With this segment getting ever more crowded as more and more manufactures try to take a slice of the action, some interesting collaborations have started emerging, the latest being the vehicle you are about to read about.
Although its resume includes a number of bakkies since its founding 117 years ago, namely 128, Fiorino and more recently Strada, the arrival of the highly awaited Fullback sees the Fabbrica Italiana Automobili Torino (Fiat) enter the popular one-ton segment for the first time to rival the likes of Toyota, Ford, Isuzu, Nissan, Volkswagen and Mitsubishi.
First shown at the Dubai International Motor Show in November last year, the Fullback, as its name suggests, is also tasked with defending Fiat’s reputation on local soil as not only being a maker of small fashionable offerings such as the 500, but a marque often overlooked due to concerns over reliability and likely resale value.
To this end, the Fullback shares the majority of its underpinnings with the yet-to-launch Mitsubishi Triton, with the only difference being a revised front clip and addition of Fiat badges on the grille and tailgate.
That said, the Fullback, tested in here in flagship SX double cab 4x4 spec, is without a doubt a very handsome yet muscular looking thing with its oversized upsweeping headlights, flared wheel arches, wide lower air intake and seemingly vast loadbox, which measures 1 520 mm on the double cab.
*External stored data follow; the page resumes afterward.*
(** A start that passes both checks and whose spawn succeeds. *)
Lemma start_succeeds token p now app_name user_id m :
  app_name ∈ allowed_apps m →
  (Z.of_nat (size (running_apps m)) < max_concurrent m)%Z →
  let l := fresh (dom (store m)) in
  let o := AppInfo token app_name user_id (Process p None) now "running" None in
  start_application token (Some p) now app_name user_id m
  = (inr l, Manager (<[l := o]> (store m)) (<[token := l]> (running_apps m))
                    (allowed_apps m) (max_concurrent m) (monitors m ++ [(token, l)])).
Proof.
  intros Hin Hlt. unfold start_application.
  rewrite bool_decide_eq_true_2 by done. simpl.
  by rewrite (proj2 (Z.leb_gt _ _) Hlt).
Qed.

(** X3. A start with an allowed name, below capacity, whose spawn succeeds
    and whose token is new enters exactly one record: the table grows by the
    token, a monitor is set up for it, [get_application_status] reports the
    new instance as "running" with the pid of the spawned process, and the
    status of every other id is what it was. *)
Theorem start_then_status token p now app_name user_id m :
  wf m →
  app_name ∈ allowed_apps m →
  (Z.of_nat (size (running_apps m)) < max_concurrent m)%Z →
  running_apps m !! token = None →
  ∃ l m',
    start_application token (Some p) now app_name user_id m = (inr l, m') ∧
    running_apps m' = <[token := l]> (running_apps m) ∧
    size (running_apps m') = S (size (running_apps m)) ∧
    (token, l) ∈ monitors m' ∧
    (∀ t, (get_application_status t token m').1
          = Some (AppView token app_name "running" p now None)) ∧
    (∀ t k, k ≠ token →
          (get_application_status t k m').1 = (get_application_status t k m).1).
Proof.
  intros Hwf Hin Hlt Hnew.
  rewrite (start_succeeds token p now app_name user_id m Hin Hlt).
  eexists _, _. split; [reflexivity|]. simpl. split; [done|].
  split; [by apply map_size_insert_None|].
  split; [apply elem_of_app; right; by apply list_elem_of_singleton|].
  split.
  - intros t. unfold get_application_status. simpl. by rewrite !lookup_insert_eq.
  - intros t k Hne. unfold get_application_status. simpl.
    rewrite lookup_insert_ne by done.
    destruct (running_apps m !! k) as [l|] eqn:Hk; [|done].
    rewrite lookup_insert_ne by (symmetry; by eapply fresh_loc_unused).
    by destruct (store m !! l).
Qed.
Lemma nonnegative_pmul (x : pyfloat) (c : Qc) :
  Qc_is_pos c = true -> nonnegative x = true ->
  nonnegative (pmul x (Fin c)) = true.
Proof.
  intros Hc.
  assert (Qc_is_neg c = false) as Hn by (apply Qc_pos_not_neg; exact Hc).
  assert (Qc_is_zero c = false) as Hz.
  { destruct (Qc_is_zero c) eqn:Hz; [|reflexivity].
    apply Qc_zero_iff in Hz. subst c. discriminate Hc. }
  destruct x as [a|[|]|]; cbn [nonnegative pmul negb]; try discriminate.
  - intro Ha. apply Qle_bool_iff in Ha. apply Qle_bool_iff.
    change (0 <= a * c)%Qc. replace 0%Qc with (0 * c)%Qc by ring.
    apply Qcmult_le_compat_r; [exact Ha|].
    apply Qle_bool_iff. apply nonnegative_positive with (x := Fin c). exact Hc.
  - intros _. rewrite Hz, Hn. reflexivity.
Qed.

Lemma sum_positive_nonnegative (txs : list transaction) :
  nonnegative (sum_positive txs) = true.
Proof.
  unfold sum_positive. apply nonnegative_total.
  apply Forall_forall. intros x Hx.
  apply in_map_iff in Hx as (t & <- & Ht).
  apply filter_In in Ht as [_ Ht]. apply nonnegative_positive. exact Ht.
Qed.

Lemma sum_abs_not_positive_nonnegative (txs : list transaction) :
  Forall (fun t => is_nan (t_amount t) = false) txs ->
  nonnegative (sum_abs_not_positive txs) = true.
Proof.
  intro Hnan. unfold sum_abs_not_positive. apply nonnegative_total.
  apply Forall_forall. intros x Hx.
  apply in_map_iff in Hx as (t & <- & Ht).
  apply filter_In in Ht as [Ht _]. apply nonnegative_pabs.
  rewrite Forall_forall in Hnan. apply Hnan. exact Ht.
Qed.

(** X11: [total_income] is never negative and never NaN, whatever the
    amounts, and so is [total_assets]; when no amount is NaN the same holds
    of [total_expenses] and [total_liabilities]. *)
Theorem X11_totals_are_nonnegative (txs : list transaction) :
  let r := App.generate_reports txs in
  (nonnegative (total_income (r_income_statement r)) = true
   /\ nonnegative (total_assets (r_balance_sheet r)) = true)
  /\ (Forall (fun t => is_nan (t_amount t) = false) txs ->
      nonnegative (total_expenses (r_income_statement r)) = true
      /\ nonnegative (total_liabilities (r_balance_sheet r)) = true).
Proof.
  intro r.
  pose proof (generate_reports_totals txs) as H.
  unfold totals, totals_of in H.
  change (generate_reports txs) with r in H.
  injection H as Hi He _ Ha Hl _ _ _ _ _.
  rewrite Hi, He, Ha, Hl. split.
  - split; [apply sum_positive_nonnegative|].
    apply nonnegative_pmul; [reflexivity | apply sum_positive_nonnegative].
  - intro Hnan. split; [apply sum_abs_not_positive_nonnegative; exact Hnan|].
    apply nonnegative_pmul;
      [reflexivity | apply sum_abs_not_positive_nonnegative; exact Hnan].
Qed.

Lemma X11_totals_are_nonnegative_witness :
  nonnegative
    (total_expenses (r_income_statement (App.generate_reports sample_transactions)))
  = true
  /\ nonnegative
       (total_liabilities (r_balance_sheet (App.generate_reports sample_transactions)))
     = true.
Proof.
  apply (X11_totals_are_nonnegative sample_transactions).
  repeat constructor.
Defined.

(** ** The breakdown *)

Lemma dict_get_set_same (d : dict) (k : string) (v default : pyfloat) :
  dict_get (dict_set d k v) k default = v.
Proof.
  induction d as [|[k' v'] d IH]; cbn [dict_set dict_get].
  - rewrite String.eqb_refl. reflexivity.
  - destruct (String.eqb k' k) eqn:Hk; cbn [dict_get]; rewrite Hk;
      [reflexivity | exact IH].
Qed.

Lemma dict_get_set_other (d : dict) (k k2 : string) (v default : pyfloat) :
  k <> k2 -> dict_get (dict_set d k v) k2 default = dict_get d k2 default.
Proof.
  intro Hne. induction d as [|[k' v'] d IH]; cbn [dict_set dict_get].
  - apply String.eqb_neq in Hne. rewrite Hne. reflexivity.
  - destruct (String.eqb k' k) eqn:Hk; cbn [dict_get].
    + apply String.eqb_eq in Hk. subst k'.
      apply String.eqb_neq in Hne. rewrite Hne. reflexivity.
    + destruct (String.eqb k' k2); [reflexivity | exact IH].
Qed.

Lemma dict_get_absent (d : dict) (k : string) (default : pyfloat) :
  ~ In k (map fst d) -> dict_get d k default = default.
Proof.
  induction d as [|[k' v'] d IH]; cbn [dict_get map fst In]; intro H.
  - reflexivity.
  - destruct (String.eqb k' k) eqn:Hk.
    + apply String.eqb_eq in Hk. exfalso. apply H. left. exact Hk.
    + apply IH. intro Hin. apply H. right. exact Hin.
Qed.

Lemma dict_set_present (d : dict) (k : string) (v : pyfloat) :
  In k (map fst d) -> map fst (dict_set d k v) = map fst d.
Proof.
  induction d as [|[k' v'] d IH]; cbn [dict_set map fst In]; intro H.
  - contradiction.
  - destruct (String.eqb k' k) eqn:Hk; cbn [map fst].
    + reflexivity.
    + f_equal. apply IH. destruct H as [H | H]; [|exact H].
      apply String.eqb_neq in Hk. contradiction.
Qed.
Touted as a “working class hero”, the interior of the Fullback proves this in no uncertain terms with hard yet rugged and solid feeling plastics, topped by piano key black inserts around the gear lever and infotainment display.
Lending a somewhat old-school touch, engaging four-wheel drive, and ultimately low range, is done via a second transfer gear lever instead of the fashionable rotary dial, although pressing a button activates the rear diff-lock for when the going gets military.
While neither of these were called upon during my time with the Fullback, it did surprise with a comfortable ride setup when I pointed its nose off the black stuff and into the country. As well as being spacious inside with good levels of head and leg room, the seats were especially comfortable with road and wind noise well dented.
In terms of standard items, the Fullback does not play second fiddle to its more established rivals, and boasts climate control, cruise control, electric windows front and rear, bi-xenon headlights with daytime-running LED’s, reverse camera, keyless entry, touchscreen audio with Bluetooth and USB, 17-inch alloy wheels, dual front airbags, Hill Start Assist and ABS with EBD.
Nested up front, the Fullback makes same of the same 2.5-litre turbodiesel engine as the outgoing Triton, which in SX guise develops 131 kW and 400 N.m of torque. A meaty five-speed manual gearbox drives the rear wheels in everyday life with 4WD able to be selected on the go at speeds below 100 km/h.
As strange as it might seem to have a big bakkie wearing the red Fiat emblem on the front, my short stint behind the wheel of the new Fullback had been something of a surprise. Regardless of its makers portraying it as an unashamed work tool, the Fullback also does not hold back when slipping into its leisure gear.
To book a test drive, visit Ronnies Motors in Bonza Bay Road East London, or contact them on 043 711 8145.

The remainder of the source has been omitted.